Given data:

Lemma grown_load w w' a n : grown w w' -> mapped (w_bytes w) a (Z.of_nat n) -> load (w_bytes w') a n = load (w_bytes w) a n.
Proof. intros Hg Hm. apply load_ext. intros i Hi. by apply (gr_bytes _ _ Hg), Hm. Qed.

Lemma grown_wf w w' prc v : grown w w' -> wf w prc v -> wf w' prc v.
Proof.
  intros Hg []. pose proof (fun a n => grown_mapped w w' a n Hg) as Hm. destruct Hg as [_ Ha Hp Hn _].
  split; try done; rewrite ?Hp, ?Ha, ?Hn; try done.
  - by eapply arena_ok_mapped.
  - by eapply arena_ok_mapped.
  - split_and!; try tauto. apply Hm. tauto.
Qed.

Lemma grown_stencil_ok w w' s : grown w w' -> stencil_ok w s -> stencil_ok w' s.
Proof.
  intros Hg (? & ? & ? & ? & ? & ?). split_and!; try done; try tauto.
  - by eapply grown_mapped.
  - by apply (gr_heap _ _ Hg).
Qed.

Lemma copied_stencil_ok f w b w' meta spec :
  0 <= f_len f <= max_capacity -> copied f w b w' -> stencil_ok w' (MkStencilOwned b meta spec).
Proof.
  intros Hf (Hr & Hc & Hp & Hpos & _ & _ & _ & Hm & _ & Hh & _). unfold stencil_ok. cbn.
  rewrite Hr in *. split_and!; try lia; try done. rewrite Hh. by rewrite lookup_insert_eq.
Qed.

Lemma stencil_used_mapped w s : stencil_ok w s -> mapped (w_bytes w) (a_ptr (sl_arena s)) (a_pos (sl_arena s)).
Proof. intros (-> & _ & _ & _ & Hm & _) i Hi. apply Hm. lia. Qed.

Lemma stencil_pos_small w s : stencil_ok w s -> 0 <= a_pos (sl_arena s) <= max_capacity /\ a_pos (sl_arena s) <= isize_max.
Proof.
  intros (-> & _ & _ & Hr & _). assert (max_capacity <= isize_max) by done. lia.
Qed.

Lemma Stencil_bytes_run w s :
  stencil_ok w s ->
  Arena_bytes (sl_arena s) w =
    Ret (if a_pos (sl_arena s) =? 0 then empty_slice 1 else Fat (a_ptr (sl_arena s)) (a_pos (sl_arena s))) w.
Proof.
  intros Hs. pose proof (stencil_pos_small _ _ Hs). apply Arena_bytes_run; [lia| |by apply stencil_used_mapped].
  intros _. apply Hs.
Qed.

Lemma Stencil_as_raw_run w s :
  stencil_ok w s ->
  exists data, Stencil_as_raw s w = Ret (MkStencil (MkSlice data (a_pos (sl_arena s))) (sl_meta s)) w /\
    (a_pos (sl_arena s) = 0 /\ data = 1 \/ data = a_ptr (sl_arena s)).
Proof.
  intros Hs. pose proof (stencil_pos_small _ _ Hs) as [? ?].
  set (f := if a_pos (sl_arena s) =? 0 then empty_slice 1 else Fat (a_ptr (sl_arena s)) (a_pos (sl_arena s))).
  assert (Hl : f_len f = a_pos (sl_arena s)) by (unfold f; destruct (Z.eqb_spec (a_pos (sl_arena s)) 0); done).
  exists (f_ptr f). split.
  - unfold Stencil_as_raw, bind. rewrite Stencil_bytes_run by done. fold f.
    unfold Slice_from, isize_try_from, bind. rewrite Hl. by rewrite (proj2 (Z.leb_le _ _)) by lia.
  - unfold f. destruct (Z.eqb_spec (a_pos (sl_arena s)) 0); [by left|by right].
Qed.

Work instructions:
Return verbatim each line from the one that mentions "Lemma Stencil_bytes_run w" to the end of the entries, inclusive.

Your solution:
Lemma Stencil_bytes_run w s :
  stencil_ok w s ->
  Arena_bytes (sl_arena s) w =
    Ret (if a_pos (sl_arena s) =? 0 then empty_slice 1 else Fat (a_ptr (sl_arena s)) (a_pos (sl_arena s))) w.
Proof.
  intros Hs. pose proof (stencil_pos_small _ _ Hs). apply Arena_bytes_run; [lia| |by apply stencil_used_mapped].
  intros _. apply Hs.
Qed.

Lemma Stencil_as_raw_run w s :
  stencil_ok w s ->
  exists data, Stencil_as_raw s w = Ret (MkStencil (MkSlice data (a_pos (sl_arena s))) (sl_meta s)) w /\
    (a_pos (sl_arena s) = 0 /\ data = 1 \/ data = a_ptr (sl_arena s)).
Proof.
  intros Hs. pose proof (stencil_pos_small _ _ Hs) as [? ?].
  set (f := if a_pos (sl_arena s) =? 0 then empty_slice 1 else Fat (a_ptr (sl_arena s)) (a_pos (sl_arena s))).
  assert (Hl : f_len f = a_pos (sl_arena s)) by (unfold f; destruct (Z.eqb_spec (a_pos (sl_arena s)) 0); done).
  exists (f_ptr f). split.
  - unfold Stencil_as_raw, bind. rewrite Stencil_bytes_run by done. fold f.
    unfold Slice_from, isize_try_from, bind. rewrite Hl. by rewrite (proj2 (Z.leb_le _ _)) by lia.
  - unfold f. destruct (Z.eqb_spec (a_pos (sl_arena s)) 0); [by left|by right].
Qed.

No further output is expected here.